Le président de la CFTC affirme que les cryptos sont des matières premières et appelle à la clarté juridique

Le président de la Commodity Futures Trading Commission (CFTC) des États-Unis a récemment réitéré une position cruciale. Au milieu des débats en cours et d’une lutte notable entre les différents organismes de réglementation, le président a réaffirmé fermement que la plupart des crypto-monnaies sont considérées comme des matières premières selon le cadre juridique actuel.

Les jetons cryptographiques en tant que marchandises : position du chef de la CFTC

Lors d’une récente apparition sur Squawk Box de CNBC, le président de la CFTC, Rostin Behnam, a souligné que de nombreux jetons numériques sont considérés comme des marchandises dans le cadre juridique actuel. Cela clarifie non seulement les débats en cours, mais souligne également la nécessité d’une action législative pour définir la manière dont les actifs numériques doivent être réglementés.

Cependant, le point de vue de la CFTC se heurte à celui de la Securities and Exchange Commission (SEC). Le président de la SEC, Gary Gensler, fait valoir que les intermédiaires cryptographiques négocient des titres et devraient être sous le contrôle réglementaire de la SEC. Cette différence de points de vue reflète un conflit plus large entre les organismes de réglementation américains qui se disputent le contrôle du secteur en pleine croissance de la cryptographie.

L’approche de la SEC

Au lieu de créer de nouvelles réglementations, la SEC a choisi d’appliquer les lois existantes au secteur de la cryptographie, en se concentrant sur l’application des lois sur les valeurs mobilières, des mesures antifraude et d’autres réglementations financières. Bien que cette approche maintienne le cadre juridique actuel, elle laisse l’industrie de la cryptographie souhaiter des lignes directrices plus claires et un avenir réglementaire plus prévisible.

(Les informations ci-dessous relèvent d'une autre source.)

Lemma sched_boot_ok n : sched_ok (sched_boot n).
Proof.
  split; try done; try by intros l; constructor.
  - split; try done; try by intros p; constructor.
    + intros p t. split; [by intros ?%elem_of_nil | by intros [? _]].
    + intros p Hp. apply Z.bits_0.
  - intros t. split; [done | done | by left].
  - intros l t ?%elem_of_nil. done.
  - intros l k t ?%elem_of_nil. done.
  - intros t ?%elem_of_nil. done.
  - apply NoDup_nil_2.
Qed.

(** * Every step keeps the invariant *)

Definition rescheduled (s s' : ssys) : Prop :=
  match rt_current_thread s with
  | Some c => if rt_scheduler_lock_nest s =? 0 then scheduled s c s' else s' = s
  | None => s' = s
  end.

Lemma resched_ok s : sched_ok s → ∃ s', rt_sched_unlock_n_resched s = Some s' ∧ sched_ok s' ∧ rescheduled s s'.
Proof.
  intros Hok. unfold rt_sched_unlock_n_resched, rescheduled. destruct (rt_current_thread s) as [c|] eqn:Hc; [|by exists s].
  by apply schedule_spec.
Qed.

Definition step_ok (s : ssys) (o : sched_op) : Prop := ∃ s', sched_exec s o = Some s' ∧ sched_ok s'.

(** Changes of the fields that no list depends on. *)
Lemma field_ok s t f :
  (∀ x, s_prio (f x) = s_prio x ∧ s_mask (f x) = s_mask x ∧ s_init_tick (f x) = s_init_tick x ∧ s_left (f x) = s_left x ∧ state_of (f x) = state_of x) →
  sched_ok s → sched_ok (upd_st t f s).
Proof.
  intros Hf Hok. destruct (Hf (st s t)) as (E1 & E2 & E3 & E4 & E5). apply sched_ok_upd; [|done | done | done].
  by apply (th_ok_state (st s t)); [..| apply (so_th s Hok)].
Qed.

Lemma timer_stop_ok s t : sched_ok s → sched_ok (rt_sched_thread_timer_stop t s).2.
Proof.
  intros Hok. unfold rt_sched_thread_timer_stop. destruct (s_ttmr (st s t)); [|done]. destruct (Timer.rt_timer_stop t (sc_tm s)).
  by apply field_ok, sched_ok_tm.
Qed.

Lemma timer_stop_st s t u : state_of (st (rt_sched_thread_timer_stop t s).2 u) = state_of (st s u).
Proof.
  unfold rt_sched_thread_timer_stop. destruct (s_ttmr (st s t)); [|done]. destruct (Timer.rt_timer_stop t (sc_tm s)).
  cbn [snd]. rewrite st_upd. by case_decide; [subst |].
Qed.

Lemma thread_ready_ok s t : sched_ok s → sched_ok (rt_sched_thread_ready t s).2.
Proof.
  intros Hok. unfold rt_sched_thread_ready, rt_sched_thread_is_suspended. destruct (is_suspended (st s t)) eqn:Hs; [|done]. cbn [negb].
  assert (H : sched_ok (if s_ttmr (st s t) then rt_sched_thread_timer_stop t s else (RT_EOK, s)).2
    ∧ is_suspended (st (if s_ttmr (st s t) then rt_sched_thread_timer_stop t s else (RT_EOK, s)).2 t) = true).
  { destruct (s_ttmr (st s t)); [|done]. split; [by apply timer_stop_ok |]. by rewrite suspended_state, timer_stop_st, <-suspended_state. }
  destruct (if s_ttmr (st s t) then _ else _) as [error s1]. destruct H as [H1 H2]. destruct (error =? 0); [by apply wake_ok | done].
Qed.

Lemma thread_resume_ok s t :
  sched_ok s → ∃ e s', rt_thread_resume t s = Some (e, s') ∧ sched_ok s'
    ∧ (s' = (rt_sched_thread_ready t s).2 ∧ (rt_sched_thread_ready t s).1 ≠ 0 ∨ rescheduled (rt_sched_thread_ready t s).2 s').
Proof.
  intros Hok. pose proof (thread_ready_ok s t Hok) as H1. unfold rt_thread_resume. destruct (rt_sched_thread_ready t s) as [error s1]. cbn [fst snd] in *.
  destruct (Z.eqb_spec error 0) as [_ | Hne]; [|by exists error, s1; auto]. destruct (resched_ok s1 H1) as (s2 & -> & H2 & H3). by exists RT_EOK, s2; auto.
Qed.

Lemma init_ok s t priority tick : sched_enabled s (SInit t priority tick) → sched_ok s → step_ok s (SInit t priority tick).
Proof.
  intros (Hst & Hc & Hd & Hp & Ht) Hok. unfold step_ok. cbn [sched_exec]. unfold rt_thread_init, _thread_init, rt_sched_thread_init_ctx, rt_sched_thread_init_priv.
  rewrite (proj2 (Z.eqb_neq _ _)), (proj2 (Z.ltb_lt _ _)) by lia. cbn [mbind option_bind]. set (g := λ x, mk_st _ _ _ _ _ _ _ _).
  set (s1 := upd_st t (set_stat (λ _, RT_THREAD_INIT)) s).
  assert (Hl : ∀ l, t ∉ susp s l) by (intros l Hl%(so_susp s Hok); rewrite suspended_state in Hl; destruct Hst as [E | E]; by rewrite E in Hl).
  assert (Hr : ¬ ready s t) by (unfold ready; destruct Hst as [E | E]; by rewrite E).
  assert (H1 : sched_ok s1).
  { apply sched_ok_outside; try done. destruct (so_th s Hok t) as [Ho1 Ho2 Ho3]. split; [done | done |]. destruct Ho3 as [[? _] | ?]; [by left | by right]. }
  assert (H2 : sched_ok (upd_st t g s1)).
  { assert (E1 : st s1 t = set_stat (λ _, RT_THREAD_INIT) (st s t)) by apply st_upd_eq.
    apply sched_ok_outside; rewrite ?E1; try done.
    - unfold ready. by rewrite E1.
    - split; [done | done |]. right. cbn. lia. }
  unfold rt_timer_init. cbn [mbind option_bind]. change (0 <? RT_TICK_MAX / 2) with true. eexists. split; [done |]. by apply sched_ok_tm, field_ok.
Qed.

Lemma startup_susp_ok s t : sched_enabled s (SStartup t) → sched_ok s → sched_ok (rt_sched_thread_startup t s).
Proof.
  intros [Hst Hin] Hok. apply sched_ok_outside; try done.
  - unfold ready. by rewrite Hst.
  - intros l Hl%(so_susp s Hok). by rewrite suspended_state, Hst in Hl.
  - intros Hd%(so_dead s Hok). by rewrite Hst in Hd.
  - destruct (so_th s Hok t) as [Ho1 Ho2 Ho3]. split; [done | |].
    + intros _. cbn. rewrite Z.shiftl_1_l. done.
    + destruct Ho3 as [[? _] | ?]; [done | by right].
Qed.

Lemma startup_ok s t : sched_enabled s (SStartup t) → sched_ok s → step_ok s (SStartup t).
Proof.
  intros Hen Hok. unfold step_ok. cbn [sched_exec]. unfold rt_thread_startup, rt_sched_thread_get_stat. rewrite (proj1 Hen). cbn [negb Z.eqb].
  destruct (thread_resume_ok _ t (startup_susp_ok s t Hen Hok)) as (e & s' & E & H2 & _). rewrite E. cbn. eauto.
Qed.

Lemma sched_start_ok s : sched_enabled s SStart → sched_ok s → step_ok s SStart.
Proof.
  intros [Hc Hg] Hok. unfold step_ok. cbn [sched_exec]. unfold rt_system_scheduler_start.
  destruct (ready_dec s) as [[t0 H0] | Hn]; [|by rewrite (group_empty _ _ (so_q s Hok) Hn) in Hg].
  destruct (highest_spec _ _ _ (so_q s Hok) H0) as (t & p & l & -> & _ & _ & Hr & _). cbn [mbind option_bind]. clear p l t0 H0.
  destruct (ready_off s t Hr Hok) as [Hl Hd]. set (f := set_stat (λ _, RT_THREAD_RUNNING)). set (s1 := set_current t s).
  destruct (remove_rest t s1) as ((_ & En & Ec & _) & Est & Esu & Edf & _). eexists. split; [done |].
  assert (Es : ∀ u, st (rt_sched_remove_thread t s1) u = st s u) by (intros; unfold st; by rewrite Est).
  assert (El : ∀ k, susp (rt_sched_remove_thread t s1) k = susp s k).
  { intros k. transitivity (susp (node_remove t s1) k); [unfold susp; by rewrite Esu |]. rewrite susp_remove. by apply list_remove_notin. }
  rewrite (list_remove_notin _ _ Hd : list_remove (_rt_thread_defunct s1) t = _) in Edf. unfold ready in Hr.
  assert (Ht : th_ok (f (st s t))).
  { apply (th_ok_state (enter_state RT_THREAD_RUNNING (st s t))); [done.. | by rewrite state_enter |].
    apply th_ok_enter; [done | by rewrite Hr | apply (so_th s Hok)]. }
  assert (E : ∀ u, u ≠ t → st (upd_st t f (rt_sched_remove_thread t s1)) u = st s u) by (intros u Hu; by rewrite st_upd_ne, Es).
  assert (E1 : st (upd_st t f (rt_sched_remove_thread t s1)) t = f (st s t)) by (by rewrite st_upd_eq, Es).
  assert (Hq : q_ok (λ u, u ≠ t ∧ ready s u) (upd_st t f (rt_sched_remove_thread t s1))).
  { apply q_ok_upd; [tauto |]. apply remove_q; [apply (so_th s Hok t) | apply (so_th s Hok t); by rewrite Hr |].
    by apply (q_ok_ext _ s); [..| apply Hok]. }
  destruct Hok as [_ Hth Hrun Hcur Hs1 Hs2 Hs3 Hd1 Hd2 Hn]. split.
  - refine (q_ok_iff _ _ _ _ Hq). intros u. unfold ready. destruct (decide (u = t)) as [-> | Hu]; [rewrite E1; by split; [tauto |] | rewrite E by done; tauto].
  - intros u. destruct (decide (u = t)) as [-> | Hu]; [by rewrite E1 | by rewrite E].
  - intros u Hu. change (rt_current_thread (rt_sched_remove_thread t s1) = Some u). rewrite Ec. destruct (decide (u = t)) as [-> | Hne]; [done |].
    rewrite E in Hu by done. apply Hrun in Hu. congruence.
  - intros u Hu. change (rt_current_thread (rt_sched_remove_thread t s1) = Some u) in Hu. rewrite Ec in Hu. injection Hu as <-. unfold ready. by rewrite E1.
  - intros k u Hu. change (u ∈ susp (rt_sched_remove_thread t s1) k) in Hu. rewrite El in Hu. rewrite E; [by apply (Hs1 k) |]. intros ->. by apply (Hl k).
  - intros k m u. change (susp (upd_st ?a ?b ?c)) with (susp c). rewrite !El. apply Hs2.
  - intros k. change (susp (upd_st ?a ?b ?c)) with (susp c). by rewrite El.
  - intros u Hu. change (u ∈ _rt_thread_defunct (rt_sched_remove_thread t s1)) in Hu. rewrite Edf in Hu. rewrite E; [by apply Hd1 |]. by intros ->.
  - change (_rt_thread_defunct (upd_st ?a ?b ?c)) with (_rt_thread_defunct c). by rewrite Edf.
  - change (rt_scheduler_lock_nest (upd_st ?a ?b ?c)) with (rt_scheduler_lock_nest c). by rewrite En.
Qed.

Lemma susp_add_ok s t l flags :
  flags = RT_IPC_FLAG_FIFO ∨ flags = RT_IPC_FLAG_PRIO → is_suspended (st s t) = true → (∀ k, t ∉ susp s k) → sched_ok s →
  sched_ok (set_susp_list l (rt_susp_list_enqueue (kthreads s) (susp s l) t flags) s).
Proof.
  intros Hf Ht Hn [[? ? ? ? ?] Hth Hrun Hcur Hs1 Hs2 Hs3 Hd1 Hd2 Hns].
  assert (Hin : ∀ k u, u ∈ susp (set_susp_list l (rt_susp_list_enqueue (kthreads s) (susp s l) t flags) s) k ↔ u = t ∧ k = l ∨ u ∈ susp s k).
  { intros k u. rewrite susp_set. case_decide as E; [subst; rewrite enqueue_elem by done; tauto |]. split; [by right | by intros [[-> ->] | ?]]. }
  split; [split |..]; try done.
  - intros k u [[-> _] | Hu]%Hin; [done | by apply (Hs1 k)].
  - intros k m u [[-> ->] | Hu]%Hin [[Eu ->] | Hu']%Hin; [done | by apply Hn in Hu' | subst u; by apply Hn in Hu | by apply (Hs2 k m u)].
  - intros k. rewrite susp_set. case_decide; [|done]. by apply enqueue_NoDup.
Qed.

Lemma suspend_ok s l flags flag : sched_enabled s (SSuspend l flags flag) → sched_ok s → step_ok s (SSuspend l flags flag).
Proof.
  intros ([t Hc] & Hf & Hfl) Hok. unfold step_ok. cbn [sched_exec]. rewrite Hc. cbn [mbind option_bind]. unfold rt_thread_suspend_to_list, rt_sched_thread_get_stat.
  rewrite bool_decide_true by done. cbn [negb].
  destruct (negb (state_of (st s t) =? RT_THREAD_READY) && negb (state_of (st s t) =? RT_THREAD_RUNNING)) eqn:E; [by exists s |].
  assert (Hst : RT_THREAD_READY ≤ state_of (st s t)).
  { unfold RT_THREAD_READY, RT_THREAD_RUNNING in *. apply andb_false_iff in E as [E | E]; apply negb_false_iff, Z.eqb_eq in E; lia. }
  assert (∃ v, 4 ≤ v < 8 ∧ _thread_set_suspend_state t flag (rt_sched_remove_thread t s) = Some (upd_st t (enter_state v) (rt_sched_remove_thread t s))) as (v & Hv & ->).
  { unfold _thread_set_suspend_state. assert (flag = 0 ∨ flag = 1 ∨ flag = 2) as [-> | [-> | ->]] by lia; cbn; eexists; (split; [|done]); done. }
  cbn [mbind option_bind]. set (s1 := upd_st t _ _).
  destruct (remove_ok s t (enter_state v) Hst) as (H1 & Hl & _); try done; try (rewrite state_enter by lia; unfold RT_THREAD_READY, RT_THREAD_RUNNING, RT_THREAD_INIT; lia).
  { apply th_ok_enter; [unfold RT_THREAD_READY; lia | done | apply (so_th s Hok)]. }
  fold s1 in H1. eexists. split; [done |]. cbn [fmap option_fmap option_map snd]. apply timer_stop_ok. destruct l as [l|]; [|done].
  apply susp_add_ok; try done. unfold s1. rewrite suspended_state, st_upd_eq, state_enter by lia. apply Z.leb_le. lia.
Qed.

Lemma exit_ok s : sched_enabled s SExit → sched_ok s → ∃ s1 s', sched_exec s SExit = Some s' ∧ sched_ok s' ∧ s1 = set_nest (rt_scheduler_lock_nest s - 1) s ∧ (rt_scheduler_lock_nest s = 1 ∧ rescheduled s1 s' ∨ rt_scheduler_lock_nest s ≠ 1 ∧ s' = s1).
Proof.
  intros Hen Hok. cbn [sched_enabled] in Hen. pose proof (so_nest s Hok) as Hn. exists (set_nest (rt_scheduler_lock_nest s - 1) s). cbn [sched_exec]. unfold rt_exit_critical.
  assert (E : s16 (rt_scheduler_lock_nest s - 1) = rt_scheduler_lock_nest s - 1) by (unfold s16; rewrite Z.mod_small; lia).
  rewrite E. cbn [rt_scheduler_lock_nest set_nest]. assert (H1 : sched_ok (set_nest (rt_scheduler_lock_nest s - 1) s)) by (apply sched_ok_nest; [lia | done]).
  destruct (Z.leb_spec (rt_scheduler_lock_nest s - 1) 0) as [Hle | Hgt].
  - change (set_nest 0 (set_nest ?n s)) with (set_nest 0 s). assert (Hn1 : rt_scheduler_lock_nest s - 1 = 0) by lia. rewrite Hn1 in *.
    destruct (resched_ok _ H1) as (s' & -> & H2 & H3). exists s'. split_and!; [done | done | done |]. left. split; [lia | done].
  - eexists. split_and!; [done | done | done |]. right. split; [lia | done].
Qed.

Lemma yield_ok s t : state_of (st s t) ≠ RT_THREAD_INIT → sched_ok s → sched_ok (rt_sched_thread_yield t s).
Proof.
  intros Hst Hok. assert (E : ∀ x n, state_of (set_stat (λ f, Z.lor f RT_THREAD_STAT_YIELD) (set_left n x)) = state_of x) by (intros; apply state_lor_8).
  apply sched_ok_upd; [|done | apply E | done]. destruct (so_th s Hok t) as [H1 H2 H3]. split; rewrite ?E; try done.
  destruct H3 as [[_ ?] | H3]; [done |]. right. cbn. lia.
Qed.

Lemma prio_ok s t p : sched_enabled s (SPrio t p) → sched_ok s → step_ok s (SPrio t p).
Proof.
  intros Hp Hok. cbn in Hp. unfold step_ok. cbn [sched_exec]. unfold rt_sched_thread_change_priority, rt_sched_thread_get_stat.
  rewrite (proj2 (Z.ltb_lt _ _)) by lia. cbn [negb]. destruct (so_th s Hok t) as [H1 H2 H3].
  destruct (Z.eqb_spec (state_of (st s t)) RT_THREAD_READY) as [E | E]; (eexists; split; [done |]).
  - assert (Hc : rt_current_thread s ≠ Some t) by (intros Hc; by destruct (so_cur s Hok t Hc)).
    set (f := λ x, set_stat _ (set_sprio p (Z.shiftl 1 p) x)).
    assert (Hs : 0 < s_left (st s t) ≤ s_init_tick (st s t) ∧ s_init_tick (st s t) ≤ RT_TICK_MAX) by (destruct H3 as [[_ H3] | H3]; [by rewrite E in H3 | done]).
    destruct (remove_ok s t f) as (Hok' & Hl & Hd); try done; [by rewrite E | split; [done | done | by right] |].
    assert (E1 : st (upd_st t f (rt_sched_remove_thread t s)) t = f (st s t)).
    { rewrite st_upd_eq. f_equal. unfold st. by rewrite (proj1 (proj2 (remove_rest t s))). }
    apply insert_ok; try done; [unfold ready; by rewrite E1 |]. rewrite E1. split; [done | | by right]. intros _. apply Z.shiftl_1_l.
  - apply sched_ok_upd; try done. split; [done | | done]. intros _. apply Z.shiftl_1_l.
Qed.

Un défi important pour la SEC consiste à prouver que des jetons cryptographiques spécifiques sont des titres et relèvent de sa compétence. Ce défi a été souligné dans une récente décision de justice en juillet, dans laquelle le jeton XRP de Ripple a été jugé ne pas être une sécurité, contredisant la position de la SEC.

L’application est la clé !

Au moment de la rédaction de cet article, la SEC appliquait activement les réglementations liées aux actifs cryptographiques, en prenant plus de 130 actions, y compris des ordonnances de cessation et d’abstention contre diverses sociétés et dirigeants du secteur cryptographique. Malgré la catégorisation claire de la CFTC, l’absence d’accord unanime entre les organismes de réglementation continue de créer un environnement complexe pour les actifs cryptographiques.